### What to work on
From the line that contains "as (s3 & Hdate & A3 & D3 & C3 & O3 & L3)." through the line that contains "rewrite bind_unfold. cbn [note set_world ret].", output every line of the listing below exactly and leave out all the rest.

### Data listing
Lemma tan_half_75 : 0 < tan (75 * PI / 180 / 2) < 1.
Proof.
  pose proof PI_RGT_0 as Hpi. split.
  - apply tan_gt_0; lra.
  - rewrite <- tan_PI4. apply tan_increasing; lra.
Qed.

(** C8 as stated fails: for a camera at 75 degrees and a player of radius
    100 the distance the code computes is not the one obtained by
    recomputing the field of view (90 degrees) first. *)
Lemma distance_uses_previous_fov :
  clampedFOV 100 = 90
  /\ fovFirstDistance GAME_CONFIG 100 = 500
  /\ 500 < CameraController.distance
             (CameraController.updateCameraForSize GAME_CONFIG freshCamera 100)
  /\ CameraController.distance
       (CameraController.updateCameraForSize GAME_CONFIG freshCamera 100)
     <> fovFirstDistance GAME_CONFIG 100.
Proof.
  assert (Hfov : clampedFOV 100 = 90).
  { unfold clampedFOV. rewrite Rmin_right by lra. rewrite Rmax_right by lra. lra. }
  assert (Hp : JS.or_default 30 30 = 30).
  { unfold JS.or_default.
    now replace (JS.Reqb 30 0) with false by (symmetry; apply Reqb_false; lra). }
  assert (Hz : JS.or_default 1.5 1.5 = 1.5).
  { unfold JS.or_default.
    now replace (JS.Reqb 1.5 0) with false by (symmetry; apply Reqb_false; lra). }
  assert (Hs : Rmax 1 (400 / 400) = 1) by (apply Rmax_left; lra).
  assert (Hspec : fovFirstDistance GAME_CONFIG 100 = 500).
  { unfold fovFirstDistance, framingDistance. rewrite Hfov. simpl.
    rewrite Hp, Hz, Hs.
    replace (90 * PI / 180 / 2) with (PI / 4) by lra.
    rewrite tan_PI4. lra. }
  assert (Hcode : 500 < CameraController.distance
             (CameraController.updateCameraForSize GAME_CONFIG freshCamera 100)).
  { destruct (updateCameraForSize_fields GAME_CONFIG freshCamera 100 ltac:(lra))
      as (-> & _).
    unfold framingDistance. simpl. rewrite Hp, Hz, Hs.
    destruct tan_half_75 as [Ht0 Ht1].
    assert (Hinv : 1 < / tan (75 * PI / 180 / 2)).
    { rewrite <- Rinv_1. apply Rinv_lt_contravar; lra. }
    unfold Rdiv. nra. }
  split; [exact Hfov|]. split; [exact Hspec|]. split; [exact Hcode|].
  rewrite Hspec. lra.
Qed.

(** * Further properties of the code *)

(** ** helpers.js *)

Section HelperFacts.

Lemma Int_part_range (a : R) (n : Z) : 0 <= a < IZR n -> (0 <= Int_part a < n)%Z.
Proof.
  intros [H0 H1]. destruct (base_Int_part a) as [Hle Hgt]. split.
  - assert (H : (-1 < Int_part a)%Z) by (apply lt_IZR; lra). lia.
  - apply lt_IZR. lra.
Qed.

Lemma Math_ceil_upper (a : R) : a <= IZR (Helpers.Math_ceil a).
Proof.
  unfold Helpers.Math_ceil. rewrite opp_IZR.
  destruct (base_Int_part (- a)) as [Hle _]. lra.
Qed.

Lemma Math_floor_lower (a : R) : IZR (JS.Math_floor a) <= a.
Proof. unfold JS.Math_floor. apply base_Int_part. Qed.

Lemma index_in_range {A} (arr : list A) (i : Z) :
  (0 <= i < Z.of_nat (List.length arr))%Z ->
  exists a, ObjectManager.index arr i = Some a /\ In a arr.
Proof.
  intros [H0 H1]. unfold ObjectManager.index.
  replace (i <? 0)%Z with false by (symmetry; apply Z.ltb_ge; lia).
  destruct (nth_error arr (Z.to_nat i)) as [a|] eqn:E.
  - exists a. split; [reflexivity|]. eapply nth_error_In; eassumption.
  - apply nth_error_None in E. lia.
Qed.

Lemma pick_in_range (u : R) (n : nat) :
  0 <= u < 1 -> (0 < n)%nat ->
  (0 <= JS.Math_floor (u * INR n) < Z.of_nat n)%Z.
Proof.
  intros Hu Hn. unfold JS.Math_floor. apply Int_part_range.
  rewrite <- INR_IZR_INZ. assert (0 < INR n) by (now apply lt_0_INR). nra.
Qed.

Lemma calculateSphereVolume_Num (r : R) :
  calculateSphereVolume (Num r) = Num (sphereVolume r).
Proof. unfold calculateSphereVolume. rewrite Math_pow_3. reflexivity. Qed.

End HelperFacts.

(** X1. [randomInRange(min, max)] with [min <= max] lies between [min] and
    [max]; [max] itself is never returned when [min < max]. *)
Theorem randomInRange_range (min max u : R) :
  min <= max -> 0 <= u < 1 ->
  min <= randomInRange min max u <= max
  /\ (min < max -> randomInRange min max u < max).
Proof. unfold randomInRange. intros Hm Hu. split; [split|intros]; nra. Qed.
---
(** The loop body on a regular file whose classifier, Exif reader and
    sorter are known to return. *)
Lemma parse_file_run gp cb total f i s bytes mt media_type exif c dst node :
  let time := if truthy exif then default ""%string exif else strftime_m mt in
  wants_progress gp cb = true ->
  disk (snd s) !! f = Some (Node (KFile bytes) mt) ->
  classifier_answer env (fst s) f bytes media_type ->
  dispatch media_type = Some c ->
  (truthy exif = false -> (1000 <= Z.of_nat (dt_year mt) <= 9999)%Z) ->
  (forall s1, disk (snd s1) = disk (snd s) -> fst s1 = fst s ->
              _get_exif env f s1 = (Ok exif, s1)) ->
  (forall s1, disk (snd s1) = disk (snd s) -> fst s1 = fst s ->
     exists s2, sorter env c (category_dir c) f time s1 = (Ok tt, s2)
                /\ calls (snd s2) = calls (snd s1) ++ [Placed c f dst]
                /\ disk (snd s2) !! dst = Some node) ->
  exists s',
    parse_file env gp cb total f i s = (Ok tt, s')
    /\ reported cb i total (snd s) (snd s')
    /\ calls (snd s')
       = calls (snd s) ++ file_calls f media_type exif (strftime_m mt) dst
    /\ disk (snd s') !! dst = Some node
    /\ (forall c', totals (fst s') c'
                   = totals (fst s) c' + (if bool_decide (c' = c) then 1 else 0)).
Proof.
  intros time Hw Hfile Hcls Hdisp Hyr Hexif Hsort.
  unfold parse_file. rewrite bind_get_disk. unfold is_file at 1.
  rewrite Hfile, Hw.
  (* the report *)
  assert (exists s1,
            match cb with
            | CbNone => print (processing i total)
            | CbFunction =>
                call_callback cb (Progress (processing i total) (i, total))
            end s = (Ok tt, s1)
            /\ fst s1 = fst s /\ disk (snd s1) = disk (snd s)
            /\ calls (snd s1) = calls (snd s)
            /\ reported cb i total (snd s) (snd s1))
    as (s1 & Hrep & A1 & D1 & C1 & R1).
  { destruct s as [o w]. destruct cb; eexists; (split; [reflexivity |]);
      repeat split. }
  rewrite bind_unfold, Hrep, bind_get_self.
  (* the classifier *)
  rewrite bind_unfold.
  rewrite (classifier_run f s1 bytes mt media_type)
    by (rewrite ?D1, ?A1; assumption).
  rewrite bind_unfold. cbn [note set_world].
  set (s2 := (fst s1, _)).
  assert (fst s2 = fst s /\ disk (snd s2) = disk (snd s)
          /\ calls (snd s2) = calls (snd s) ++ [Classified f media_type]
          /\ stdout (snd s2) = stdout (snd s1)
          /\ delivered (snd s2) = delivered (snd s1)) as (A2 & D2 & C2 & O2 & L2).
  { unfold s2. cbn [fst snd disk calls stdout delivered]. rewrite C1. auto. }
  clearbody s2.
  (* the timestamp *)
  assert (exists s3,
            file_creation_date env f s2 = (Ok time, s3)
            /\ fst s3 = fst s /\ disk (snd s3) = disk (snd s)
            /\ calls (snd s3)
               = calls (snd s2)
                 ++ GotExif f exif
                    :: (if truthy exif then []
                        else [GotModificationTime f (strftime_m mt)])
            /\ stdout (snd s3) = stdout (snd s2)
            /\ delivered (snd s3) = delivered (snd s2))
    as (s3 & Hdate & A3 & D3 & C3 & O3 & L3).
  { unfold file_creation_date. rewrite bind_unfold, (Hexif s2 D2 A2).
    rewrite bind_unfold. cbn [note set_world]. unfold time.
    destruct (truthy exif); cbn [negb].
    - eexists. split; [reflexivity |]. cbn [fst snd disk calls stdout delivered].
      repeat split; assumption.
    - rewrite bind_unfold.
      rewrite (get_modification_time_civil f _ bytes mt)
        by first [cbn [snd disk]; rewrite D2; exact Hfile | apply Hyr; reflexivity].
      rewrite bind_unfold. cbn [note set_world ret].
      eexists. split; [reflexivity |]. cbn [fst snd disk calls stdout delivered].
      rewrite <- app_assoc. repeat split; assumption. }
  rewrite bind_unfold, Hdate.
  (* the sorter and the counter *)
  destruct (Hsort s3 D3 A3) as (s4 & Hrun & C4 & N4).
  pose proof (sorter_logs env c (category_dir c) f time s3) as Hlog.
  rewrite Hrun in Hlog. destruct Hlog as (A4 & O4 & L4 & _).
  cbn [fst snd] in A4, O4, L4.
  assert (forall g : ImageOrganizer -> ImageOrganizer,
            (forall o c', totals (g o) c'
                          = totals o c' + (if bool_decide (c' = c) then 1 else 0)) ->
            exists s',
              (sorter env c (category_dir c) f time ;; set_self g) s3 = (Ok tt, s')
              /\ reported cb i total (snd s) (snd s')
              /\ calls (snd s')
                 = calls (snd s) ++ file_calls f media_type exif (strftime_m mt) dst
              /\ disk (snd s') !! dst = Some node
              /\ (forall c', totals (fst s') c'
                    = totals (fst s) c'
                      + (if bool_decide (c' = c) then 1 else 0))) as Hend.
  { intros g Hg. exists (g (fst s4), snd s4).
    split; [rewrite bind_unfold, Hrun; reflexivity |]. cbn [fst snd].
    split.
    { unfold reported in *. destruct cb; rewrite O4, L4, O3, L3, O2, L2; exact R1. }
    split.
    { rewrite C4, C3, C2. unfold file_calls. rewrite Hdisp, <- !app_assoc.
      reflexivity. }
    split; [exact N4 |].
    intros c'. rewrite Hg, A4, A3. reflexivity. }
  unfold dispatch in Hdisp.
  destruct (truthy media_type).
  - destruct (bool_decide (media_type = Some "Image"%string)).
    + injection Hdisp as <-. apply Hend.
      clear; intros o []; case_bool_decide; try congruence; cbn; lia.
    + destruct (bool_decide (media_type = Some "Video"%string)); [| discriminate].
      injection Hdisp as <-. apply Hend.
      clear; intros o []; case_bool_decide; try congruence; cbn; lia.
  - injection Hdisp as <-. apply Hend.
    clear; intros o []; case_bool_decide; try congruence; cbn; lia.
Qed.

### Response area
    as (s3 & Hdate & A3 & D3 & C3 & O3 & L3).
  { unfold file_creation_date. rewrite bind_unfold, (Hexif s2 D2 A2).
    rewrite bind_unfold. cbn [note set_world]. unfold time.
    destruct (truthy exif); cbn [negb].
    - eexists. split; [reflexivity |]. cbn [fst snd disk calls stdout delivered].
      repeat split; assumption.
    - rewrite bind_unfold.
      rewrite (get_modification_time_civil f _ bytes mt)
        by first [cbn [snd disk]; rewrite D2; exact Hfile | apply Hyr; reflexivity].
      rewrite bind_unfold. cbn [note set_world ret].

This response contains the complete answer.